2006 novel by Jabbour Douaihy

June Rain (Arabic: مطر حزيران) is a 2006 novel written by Lebanese critic and writer Jabbour Douaihy. The novel was published in 2006 by Dar Al-Nahar for Publishing and Distribution by Dar Al-Saqi’s in London. It has been translated to French, Italian, German, and English. The book was also shortlisted for the 2008 International Prize for Arabic Fiction.

== Description ==
The story begins with a massacre at a funeral in the village of Burj al-Hawa. Twenty-four people are killed and many others are wounded. The story follows a Lebanese man who returns home after 43 years to investigate his father's death. The novel begins on the afternoon after the massacre when children returned to the village from school. The villagers knew of the massacre, but they did not tell the children.

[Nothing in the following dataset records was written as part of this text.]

#[local] Instance bind_read_only {A B} (m : eff Store A) (f : A → eff Store B) :
  ReadOnly m → (∀ a, ReadOnly (f a)) → ReadOnly (m ≫= f).
Proof.
  intros Hm Hf s. unfold mbind, eff_bind. specialize (Hm s).
  destruct (m s) as [s1 [a|e]]; cbn in *; subst; [apply Hf|done].
Qed.

Lemma discard_unit (m : eff Store unit) s : m s = discard m s.
Proof. unfold discard, mbind, eff_bind. by destruct (m s) as [s' [[]|e]]. Qed.

Lemma sound_body {A} `{Codec A, Shaped A} now P s limit request (next : A → action) :
  (∀ x, decode_strict (Body request) = Some x → sound now P s (next x s)) →
  sound now P s (with_body limit request next s).
Proof.
  intros Hn. unfold with_body, decodeRequestJSON.
  destruct (negb _); [apply sound_answer|]. destruct (_ <? _); [apply sound_answer|].
  destruct (decode_strict (Body request)) as [x|] eqn:E; [|apply sound_answer]. by apply Hn.
Qed.

Lemma sound_empty now P s request next :
  (Body request = "" → sound now P s (next s)) → sound now P s (with_empty_body request next s).
Proof.
  unfold with_empty_body, requireEmptyBody. destruct (String.eqb _ _) eqn:E; [|intros _; apply sound_answer].
  intros Hn. apply Hn. by bool_prop.
Qed.

Lemma sound_limit now P s request name next :
  (∀ z, sound now P s (next z s)) → sound now P s (with_limit request name next s).
Proof. unfold with_limit. intros H. destruct (queryInteger _ _ _); [apply H|apply sound_answer]. Qed.

(** ** The handlers *)

Lemma Authenticate_id id credential s d :
  AuthenticateDevice id credential s = Ok d → Device_ID d = id.
Proof.
  unfold AuthenticateDevice. cbv zeta. destruct (devices s !! id) as [row|]; [|done].
  destruct (negb _); [done|]. intros H. ok_inv. done.
Qed.

Lemma sound_enroll request path random now s :
  env_ok random now →
  sound now (λ o, entitled now s request o ∧ asked random request o) s (enroll request path random now s).
Proof.
  intros (H1 & H2 & Hc). unfold enroll. apply sound_body. intros body Hb.
  set (o := OpEnroll (random_id random) (random_secret random) (EnrollmentToken body) (Request_Device body)).
  assert (∀ s' r, Enroll (random_id random) (random_secret random) (EnrollmentToken body)
    (Request_Device body) now s = (s', r) → run now o s = (s', (λ _, tt) <$> r)) as Hrun.
  { intros s' r E. cbn [run o]. unfold discard, mbind, eff_bind. rewrite E. by destruct r. }
  destruct (Enroll _ _ _ _ _ s) as [s' [[grant device]|e]] eqn:E; specialize (Hrun _ _ eq_refl).
  - split; [|cbn; lia]. right. exists o. assert (op_ok now o) as Ho by exact (conj Hc (conj H1 H2)).
    split; [done|]. split; [|done]. split.
    + pose proof (run_has_effect _ _ _ _ Ho Hrun) as Heff. inversion Heff; subst. by econstructor.
    + unfold asked, o. rewrite Hb. by destruct body.
  - assert (s' = s) as -> by exact (run_atomic now o s s' e Hrun).
    destruct (is_error e ErrUnauthenticated); split; cbn; auto.
Qed.

(** The wildcard of a route's path, if it has one, is a segment of the path
    that was asked for. *)
Definition matched (pattern : string) (request : Request) (path : string) : Prop :=
  existsb is_wildcard (segments pattern) = true → path ∈ Path request.
(* ===== verification/ManagedFacts.v ===== *)
(** * Package managed: no rollback

    The revision ledger only moves forward, one document per revision, and so
    does the policy the endpoint loads, whatever is presented to it. *)

From S2P Require Import Prelude GoString Calendar GoTime Json JsonCompact Model ModelJson Profile.
From S2P Require Import GoCrypto Base64 ControllerTypes ControllerAuth.
From S2P Require Import Managed.
#[local] Open Scope Z_scope.

Definition distinct (l : policyRevisionLedger) : Prop := NoDup (PolicyID <$> Policies l).

Lemma list_find_distinct {A} (f : A → string) (l : list A) id x :
  NoDup (f <$> l) →
  snd <$> list_find (λ y, f y = id) l = Some x ↔ x ∈ l ∧ f x = id.
Proof.
  intros Hd. split.
  - destruct (list_find _ l) as [[i y]|] eqn:E; [|done]. cbn. intros [= ->].
    apply list_find_Some in E as (Hi & <- & _). split; [by apply list_elem_of_lookup_2 in Hi|done].
  - intros [Hin Hid]. destruct (list_find_elem_of (λ y, f y = id) l x Hin Hid) as [[i y] E].
    rewrite E. cbn. f_equal. apply list_find_Some in E as (Hi & Hy & _).
    apply list_elem_of_lookup in Hin as [j Hj].
    assert (i = j) as ->; [|congruence].
    apply (NoDup_lookup _ i j id Hd); rewrite list_lookup_fmap.
    + by rewrite Hi, <-Hy.
    + by rewrite Hj, <-Hid.
Qed.

Section facts.
Context `{HH : Hash} `{ED : Ed25519}.

Lemma validate_entries_distinct seen entries :
  validate_entries seen entries = Ok tt →
  NoDup (PolicyID <$> entries) ∧ Forall (λ e, PolicyID e ∉ seen) entries.
Proof.
  revert seen. induction entries as [|e l IH]; intros seen.
  { intros _. split; constructor. }
  cbn [validate_entries]. cbv zeta. destruct (_ || _); [done|].
  case_bool_decide as Hs; [done|]. intros [Hd Hn]%IH.
  rewrite Forall_forall in Hn. split.
  - constructor; [|done]. intros (x & Hx & Hin)%list_elem_of_fmap. apply Hn in Hin. set_solver.
  - constructor; [done|]. apply Forall_forall. intros x Hin%Hn. set_solver.
Qed.

Lemma ledger_validate_distinct l : ledger_validate l = Ok tt → distinct l.
Proof.
  unfold ledger_validate. case_match; [done|]. intros H'. exact (proj1 (validate_entries_distinct _ _ H')).
Qed.

Lemma ledger_entry_spec l id e :
  distinct l → ledger_entry id l = Some e ↔ e ∈ Policies l ∧ PolicyID e = id.
Proof. apply list_find_distinct. Qed.

(** The entry a document gets. *)
Definition entry_of (d : PolicyDocument) (digest : string) : policyRevisionEntry :=
  {| PolicyID := Policy_ID d; HighestRevision := Revision d; DocumentSHA256 := digest |}.

Lemma observe_entries_none d digest l :
  observe_entries d digest l = None → Policy_ID d ∉ PolicyID <$> l.
Proof.
  induction l as [|e l IH]; [intros _ Hin; by apply not_elem_of_nil in Hin|].
  cbn [observe_entries fmap list_fmap].
  destruct (String.eqb_spec (PolicyID e) (Policy_ID d)) as [|Hne]; [done|]. cbn.
  destruct (observe_entries d digest l); [done|]. intros _ [Heq|Hin]%elem_of_cons; [congruence|by apply IH].
Qed.

Lemma observe_entries_some d digest l l' b :
  observe_entries d digest l = Some (Ok (l', b)) →
  ∃ l1 e l2, l = l1 ++ e :: l2 ∧ l' = l1 ++ entry_of d digest :: l2 ∧
    PolicyID e = Policy_ID d ∧ HighestRevision e ≤ Revision d ∧
    (HighestRevision e = Revision d → DocumentSHA256 e = digest) ∧
    (b = false → l' = l).
Proof.
  revert l' b. induction l as [|e l IH]; intros l' b; cbn; [done|].
  destruct (String.eqb_spec (PolicyID e) (Policy_ID d)) as [He|Hne]; cbn.
  - destruct (Revision d <? HighestRevision e) eqn:E1; [done|].
    destruct (String.eqb_spec digest (DocumentSHA256 e)) as [Hd|Hd];
      destruct (Revision d =? HighestRevision e) eqn:E2; cbn; try done; bool_prop;
      intros [= <- <-]; exists [], e, l; cbn; unfold entry_of; split_and!; try done; try lia.
    + f_equal. destruct e; cbn in *. congruence.
    + by rewrite He.
    + by rewrite He.
  - destruct (observe_entries d digest l) as [[[r c]|]|] eqn:E; cbn; try done.
    intros [= <- <-]. destruct (IH r c eq_refl) as (l1 & x & l2 & -> & -> & Hx & Hr & Hs & Hb).
    exists (e :: l1), x, l2. cbn. split_and!; try done. intros Hc. by rewrite (Hb Hc).
Qed.

(** What an accepted observation does to the ledger. *)
Lemma observe_ok l d l' b :
  distinct l → observe l d = Ok (l', b) →
  ∃ digest, policyDocumentDigest d = Ok digest ∧ distinct l' ∧
    entry_of d digest ∈ Policies l' ∧
    (∀ e, e ∈ Policies l → PolicyID e = Policy_ID d →
       HighestRevision e ≤ Revision d ∧
       (HighestRevision e = Revision d → DocumentSHA256 e = digest)) ∧
    (∀ e, PolicyID e ≠ Policy_ID d → e ∈ Policies l' ↔ e ∈ Policies l) ∧
    (b = false → l' = l).
Proof.
  intros Hd (digest & Hdig & H)%bind_ok_inv. exists digest. split; [done|].
  destruct (observe_entries d digest (Policies l)) as [r|] eqn:E.
  - apply bind_ok_inv in H as ([entries c] & -> & [= <- <-]).
    apply observe_entries_some in E as (l1 & e & l2 & Hl & -> & He & Hr & Hs & Hb).
    unfold distinct in *. cbn [Policies with_policies].
    assert (PolicyID <$> l1 ++ entry_of d digest :: l2 = PolicyID <$> Policies l) as Hids.
    { rewrite Hl, !fmap_app, !fmap_cons. cbn. by rewrite He. }
    split_and!.
    + by rewrite Hids.
    + set_solver.
    + intros x Hx Hxid. assert (x = e) as ->; [|done].
      assert (ledger_entry (Policy_ID d) l = Some x) as E1 by (by apply ledger_entry_spec).
      assert (ledger_entry (Policy_ID d) l = Some e) as E2.
      { apply ledger_entry_spec; [done|]. rewrite Hl. set_solver. }
      congruence.
    + intros x Hx. rewrite Hl, !elem_of_app, !elem_of_cons. split; intros [?|[->|?]]; auto; by destruct Hx.
    + intros Hc. rewrite (Hb Hc). by destruct l.
  - case_match; [done|]. injection H as <- <-. apply observe_entries_none in E as Hn.
    unfold distinct in *. cbn [Policies with_policies].
    assert (∀ x, x ∈ sort_by entry_less (Policies l ++ [entry_of d digest]) ↔
      x ∈ Policies l ∨ x = entry_of d digest) as Hin.
    { intros x. rewrite elem_of_sort_by, elem_of_app, list_elem_of_singleton. done. }
    fold (entry_of d digest). split_and!.
    + rewrite sort_by_perm, fmap_app. apply NoDup_app. split_and!; [done| |repeat constructor; set_solver].
      intros x Hx [->|Hx']%elem_of_cons; [by destruct Hn|by apply not_elem_of_nil in Hx'].
    + apply Hin. by right.
    + intros x Hx Hxid. destruct Hn. rewrite <-Hxid. by apply list_elem_of_fmap_2.
    + intros x Hx. rewrite Hin. split; [|by left]. intros [?| ->]; [done|]. by destruct Hx.
    + done.
Qed.

(** ** The policy cache *)

(** The ledger remembers revision [rev] of policy [id] with this digest, or a
    later one. *)
Definition remembers (id : string) (rev : Z) (digest : string) (files : PolicyFiles) : Prop :=
  ∃ l e, ledger_file files = Some l ∧ distinct l ∧ e ∈ Policies l ∧ PolicyID e = id ∧
    rev ≤ HighestRevision e ∧ (HighestRevision e = rev → DocumentSHA256 e = digest).

(** One attempt to install a policy, successful or not. *)
Inductive install_step (files : PolicyFiles) : PolicyFiles → Prop :=
  | install_run pinned signed : install_step files (persistVerifiedPolicy pinned signed files).1.

Lemma starting_ledger_ok files l :
  starting_ledger files = Ok l →
  distinct l ∧ (∀ l0, ledger_file files = Some l0 → l = l0).
Proof.
  unfold starting_ledger. destruct (ledger_file files) as [l0|].
  - intros ([] & Hv & [= <-])%bind_ok_inv. split; [by apply ledger_validate_distinct|by intros ? [= ->]].
  - destruct (cached files) as [s|].
    + intros ([l' b] & Ho & [= <-])%bind_ok_inv. apply observe_ok in Ho as (_ & _ & Hd & _); [done|].
      apply NoDup_nil_2.
    + intros [= <-]. split; [apply NoDup_nil_2|done].
Qed.

Lemma write_inv l files f q :
  persistPolicyRevisionLedger l files = (f, q) →
  match q with Ok _ => ledger_file f = Some l | Err _ => f = files end.
Proof.
  unfold persistPolicyRevisionLedger, mbind, eff_bind, pure_, write_ledger.
  destruct (ledger_validate l) as [[]|]; [|by intros [= <- <-]].
  destruct (Marshal l); [destruct (_ <? _)|]; by intros [= <- <-].
Qed.

(** How an attempt changes the ledger file: not at all, or to what the starting
    ledger becomes by observing the document. *)
Lemma persist_ledger pinned signed files files' r :
  persistVerifiedPolicy pinned signed files = (files', r) →
  ledger_file files' = ledger_file files ∨
  ∃ l0 l b, starting_ledger files = Ok l0 ∧ observe l0 (Document signed) = Ok (l, b) ∧
    ledger_file files' = Some l.
Proof.
  assert (∀ f : PolicyFiles, ledger_file (install_policy signed f).1 = ledger_file f) as Hins.
  { intros f. unfold install_policy. repeat case_match; done. }
  assert (∀ (q : result bool) f f' r', (pure_ q ≫= λ equal,
    (if equal : bool then pure_ (Ok tt) else install_policy signed)) f = (f', r') →
    ledger_file f' = ledger_file f) as Hlast.
  { intros [[]|] f f' r'; [by intros [= <- _]| |by intros [= <- _]].
    rewrite pure_bind. intros E. by rewrite <-(Hins f), E. }
  unfold persistVerifiedPolicy. destruct (verifyPinnedPolicy pinned signed) as [[]|];
    [rewrite pure_bind|intros [= <- _]; by left].
  cbv zeta. rewrite (query_bind _ _ _ (cached files)) by done.
  destruct (match cached files with Some _ => _ | None => _ end) as [[]|];
    [rewrite pure_bind|intros [= <- _]; by left].
  rewrite (query_bind _ _ files (match ledger_file files with None => true | _ => false end)) by done.
  destruct (starting_ledger files) as [l0|e] eqn:El0; cycle 1.
  { unfold mbind, eff_bind, query. rewrite El0. intros [= <- _]. by left. }
  rewrite (query_bind _ _ _ _ El0).
  destruct (observe l0 (Document signed)) as [[l b]|] eqn:Eo; [|intros [= <- _]; by left].
  rewrite pure_bind. cbv beta iota. destruct (_ || b) eqn:Eb; cycle 1.
  { rewrite pure_bind. intros E%Hlast. by left. }
  destruct (persistPolicyRevisionLedger l files) as [f q] eqn:Ew.
  pose proof (write_inv _ _ _ _ Ew) as Hw. destruct q as [[]|e].
  - rewrite (eff_bind_ok _ _ _ _ _ Ew). intros E%Hlast. right. exists l0, l, b.
    split_and!; [done..|]. by rewrite E.
  - unfold mbind, eff_bind. rewrite Ew. intros [= <- _]. left. by rewrite Hw.
Qed.

Lemma remembers_step id rev digest files files' :
  install_step files files' → remembers id rev digest files → remembers id rev digest files'.
Proof.
  intros [pinned signed] (l & e & Hl & Hd & He & Hid & Hrev & Hdig).
  destruct (persistVerifiedPolicy pinned signed files) as [f r] eqn:E.
  apply persist_ledger in E as [E|(l0 & l' & b & H0 & Ho & E)]; cbn.
  - exists l, e. rewrite E. by split_and!.
  - apply starting_ledger_ok in H0 as [_ H0]. rewrite (H0 _ Hl) in Ho.
    apply observe_ok in Ho as (dg & Hdg & Hd' & Hin & Hold & Hother & _); [|done].
    destruct (decide (Policy_ID (Document signed) = id)) as [Heq|Hne].
    + exists l', (entry_of (Document signed) dg). cbn. split_and!; [done..| |].
      * destruct (Hold e He) as [? _]; [congruence|]. lia.
      * intros Hr. destruct (Hold e He) as [Hle Hsame]; [congruence|].
        rewrite <-Hdig; [|lia]. symmetry. apply Hsame. lia.
    + exists l', e. split_and!; try done. apply Hother; [congruence|done].
Qed.
(* ===== verification/ManagedDemo.v ===== *)
(** * The endpoint: a worked run

    A policy signed, installed, replaced and loaded; and a report redacted
    from local findings.  The theorems of the endpoint are applied to them. *)

From S2P Require Import Prelude GoString Calendar GoTime Json Model ModelJson Profile GoCrypto Base64.
From S2P Require Import ControllerTypes ControllerAuth Managed.
From S2P Require Import ManagedFacts Redact.
From S2P Require Import DemoCrypto.
#[local] Open Scope Z_scope.
#[local] Existing Instances checksum_hash checksum_laws toy toy_laws.

(** ** Policies *)

Definition endpoint_policy (revision : Z) : PolicyDocument := {|
  Policy_Schema := PolicySchema; Policy_SchemaVersion := 1; Policy_ID := "baseline";
  Revision := revision; Checks := [{| Check_ID := "firewall"; Check_Enabled := true |}];
  Policy_Profile := "developer";
  Cadence := {| ScanIntervalSeconds := 3600; JitterSeconds := 60 |};
  Reporting := {| Rep_Enabled := true; SyncIntervalSeconds := 600 |};
  Policy_Remediation := "observe" |}.

Definition toy_seed : list Z := replicate 32 7.

Lemma toy_seed_bytes : is_bytes toy_seed.
Proof. apply Forall_replicate. lia. Qed.

Definition signed_of (revision : Z) : SignedPolicy :=
  match Sign (Some (signer_of toy_seed)) (endpoint_policy revision) with
  | Ok signed => signed
  | Err _ => {| Signed_Schema := ""; Signed_SchemaVersion := 0; Document := endpoint_policy 0;
                Algorithm := ""; SigningPublicKey := ""; Signature := "" |}
  end.

Definition toy_pinned : string := raw_std_encode (ed_public toy_seed).
Definition no_files : PolicyFiles := {| cached := None; ledger_file := None |}.
Definition files_of (revision : Z) (files : PolicyFiles) : PolicyFiles :=
  (persistVerifiedPolicy toy_pinned (signed_of revision) files).1.

(** Revision 2 is installed, revision 1 is refused, revision 3 is installed. *)
Example install_demo :
  (persistVerifiedPolicy toy_pinned (signed_of 2) no_files).2 = Ok tt ∧
  (persistVerifiedPolicy toy_pinned (signed_of 1) (files_of 2 no_files)).2 =
    Err (ErrorsNew "managed policy revision rollback rejected") ∧
  LoadPolicy toy_pinned (files_of 3 (files_of 1 (files_of 2 no_files))) = Ok (endpoint_policy 3).
Proof. vm_compute. auto. Qed.

Lemma files_of_step revision files : install_step files (files_of revision files).
Proof. exact (install_run files toy_pinned (signed_of revision)). Qed.

Lemma files_of_ok revision files :
  (persistVerifiedPolicy toy_pinned (signed_of revision) files).2 = Ok tt →
  persistVerifiedPolicy toy_pinned (signed_of revision) files = (files_of revision files, Ok tt).
Proof. unfold files_of. destruct (persistVerifiedPolicy _ _ _) as [f r]. cbn. by intros ->. Qed.

Lemma persist_no_rollback_witness :
  2 ≤ 3 ∧ (3 = 2 → policyDocumentDigest (endpoint_policy 3) = policyDocumentDigest (endpoint_policy 2)).
Proof.
  assert ((persistVerifiedPolicy toy_pinned (signed_of 2) no_files).2 = Ok tt) as E
    by (vm_compute; reflexivity).
  assert (Document (signed_of 2) = endpoint_policy 2) as D by (vm_compute; reflexivity).
  assert (LoadPolicy toy_pinned (files_of 3 (files_of 1 (files_of 2 no_files))) = Ok (endpoint_policy 3))
    as L by (vm_compute; reflexivity).
  assert (Policy_ID (endpoint_policy 3) = Policy_ID (Document (signed_of 2))) as I
    by (rewrite D; reflexivity).
  destruct (persist_no_rollback toy_pinned (signed_of 2) no_files (files_of 2 no_files)
    (files_of 3 (files_of 1 (files_of 2 no_files))) toy_pinned (endpoint_policy 3)
    (files_of_ok 2 no_files E)
    (rtc_l _ _ _ _ (files_of_step 1 _) (rtc_once _ _ (files_of_step 3 _))) L I) as [H1 H2].
  rewrite D in H1, H2. split; [exact H1|exact H2].
Defined.

(** ** Reports *)

Definition endpoint_now : Time := mkTime ((unix_epoch + 1785326400) * second) 0.

Definition local_finding (detector title : string) (severity : Severity) (count : Z) : Finding := {|
  Finding_Schema := FindingSchema; Finding_SchemaVersion := FindingSchemaVersion;
  Finding_ID := "check:" +:+ title; DetectorID := detector; Category := "network"; Title := title;
  Summary := "secret path"; Finding_Severity := severity; State := FindingOpen;
  FirstSeen := endpoint_now; LastSeen := endpoint_now; UpdatedAt := endpoint_now;
  Occurrences := count; Finding_Evidence := []; Finding_Remediation := None; Finding_Labels := ∅;
  SuppressedUntil := None; Acknowledgement := None; Resolution := None; LastEventID := "e";
  LastEventSequence := 1 |}.

Definition local_findings : list Finding :=
  [local_finding "firewall" "a" SeverityWarn 2; local_finding "ssh" "b" SeverityInfo 1;
   local_finding "firewall" "c" SeverityCritical 3].

Lemma local_reportable : Forall (reportable endpoint_now) local_findings.
Proof.
  assert (∀ f, (is_ok (Finding_Validate f) && (0 <=? Occurrences f) && validIdentifier (DetectorID f) &&
    validIdentifier (Category f) && (ns (FirstSeen f) <=? ns (LastSeen f)) &&
    (ns (LastSeen f) <=? ns endpoint_now + 5 * minute)) = true → reportable endpoint_now f) as H.
  { intros f. rewrite !andb_true_iff, !Z.leb_le. intros (((((H1 & ?) & ?) & ?) & ?) & ?).
    unfold reportable. destruct (Finding_Validate f) as [[]|]; [|done].
    split_and!; try done. by right. }
  repeat first [apply Forall_nil_2 | apply Forall_cons_2; [apply H; vm_compute; reflexivity|]].
Qed.

Lemma RedactFindings_accepted_witness :
  ∃ l, RedactFindings local_findings = Ok l ∧
    ReportSync_Validate {| Report_Schema := ReportSchema;
      Report_SchemaVersion := ReportSchemaVersion; ReportedAt := utc endpoint_now;
      Report_Findings := l |} endpoint_now = Ok tt ∧
    StronglySorted (λ a b, redacted_less b a = false) l ∧
    (∀ f, f ∈ local_findings → ∃ r, r ∈ l ∧ covers r (candidate f)) ∧
    (∀ r, r ∈ l → Red_Occurrences r = count_of (finding_key r) local_findings).
Proof.
  apply (RedactFindings_accepted endpoint_now local_findings).
  - vm_compute. reflexivity.
  - exact local_reportable.
  - apply Z.leb_le. vm_compute. reflexivity.
  - apply Z.leb_le. vm_compute. reflexivity.
Defined.

(** The title does not reach the report. *)
Lemma RedactFindings_allowlist_witness :
  RedactFindings [local_finding "ssh" "b" SeverityInfo 1] =
  RedactFindings [local_finding "ssh" "another title" SeverityInfo 1].
Proof.
  apply (RedactFindings_allowlist [local_finding "ssh" "b" SeverityInfo 1]
    [local_finding "ssh" "another title" SeverityInfo 1]).
  apply Forall2_cons_2; [repeat split|apply Forall2_nil_2].
Defined.

Example redact_demo :
  match RedactFindings local_findings with
  | Ok l => (λ r, (Red_DetectorID r, Red_Severity r, Red_Occurrences r)) <$> l
  | Err _ => []
  end = [("firewall", SeverityCritical, 5); ("ssh", SeverityInfo, 1)].
Proof. vm_compute. reflexivity. Qed.
(** The client's state afterwards, when there is no error. *)
Definition RotateCredential (client : EnrollmentState) : eff World EnrollmentState :=
  response ← perform "POST" (ControllerURL client +:+ "/v1/agent/credentials/rotate")
    (State_DeviceID client) (State_DeviceCredential client) None 0 200 "rotate credential";
  grant ← pure_ (expect_json maxRotationResponseBytes response : result EnrollmentGrant);
  _ ← pure_ (fail_if (negb (String.eqb (DeviceID grant) (State_DeviceID client))
                      || negb (safeCredential (DeviceCredential grant)))
               (ErrorsNew "controller returned an invalid rotated credential"));
  let updated := with_credential (DeviceCredential grant) client in
  _ ← wrap_err (λ _, ErrorsNew "persist rotated device credential") (replaceState updated);
  mret updated.

(** ** Synchronisation *)

Record SyncResult := {
  Sync_PolicyID : string;
  PolicyRevision : Z;
  ReportingEnabled : bool;
  FindingsSent : Z;
}.

(** [listFindings] is the finding source, [None] when it fails. *)
Definition Sync (client : EnrollmentState) (localFindings : option (list Finding))
    (metadata : DeviceMetadata) (now : Time) : eff World SyncResult :=
  _ ← pure_ (fail_if (is_zero now) (ErrorsNew "managed sync timestamp is required"));
  _ ← Heartbeat client metadata;
  policy ← FetchPolicy client;
  let result sent := {|
    Sync_PolicyID := Policy_ID policy; PolicyRevision := Revision policy;
    ReportingEnabled := Rep_Enabled (Reporting policy); FindingsSent := sent |} in
  if negb (Rep_Enabled (Reporting policy)) then mret (result 0)
  else
    findings ← pure_ (match localFindings with
                      | Some findings => Ok findings
                      | None => Err (ErrorsNew "read local findings for managed sync")
                      end);
    redacted ← pure_ (RedactFindings findings);
    _ ← SubmitReport client {| Report_Schema := ReportSchema;
                               Report_SchemaVersion := ReportSchemaVersion;
                               ReportedAt := utc now; Report_Findings := redacted |} now;
    mret (result (Z.of_nat (length redacted))).
End client.
Arguments World : clear implicits.
End Client.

The main character of the story is a man named Eliyya. His father was one of the people killed in the massacre at the church in his village, Burj Al-Hawa, Lebanon, on 16 June 1957. His mother wanted to protect him, so she took him to live with relatives in the United States while she continued living in Lebanon. In the United States Eliyya invented stories about his roots, but after 43 years away, he returned to Lebanon, where he searched for his identity. He tried to discover facts about the massacre and many people told him the facts from their own perspectives.

The novel has been translated into different languages including, French, Italian, German, and English, and it was shortlisted for the 2008 Booker International Prize for Arabic Fiction. Paula Haydar's English translation of the novel earned her a second place finish in the 2014 Saif Ghobash Banipal Prize. The Beirut Daily Star also recognized the Haydar translation in a year-end book review list of the six Top Middle East Novels of 2014 in translation.

==Reception==
Reviewing the book for Qantara.de, Marcia Lynx Qualey wrote that June Rain was "both an important and a delightful book", but identified its flaw as being "a 'whodunit' without a 'who, preventing a satisfying conclusion. Ramona Wadi of The New Arab stated that the novel follows several futile trajectories of memory to no resolution, and lamented the use of an "unreliable narrator that seeks to withhold information as he pleases". Manal Shakir, writing for Arab News said: "There is a humorous undertone to the characters, although the tragedy at the heart of the story lives on in them." Mona Zaki of Banipal called it rich, complex, beautifully written and "one of the most profound depictions of grief ... one of the most powerful novels on Lebanon."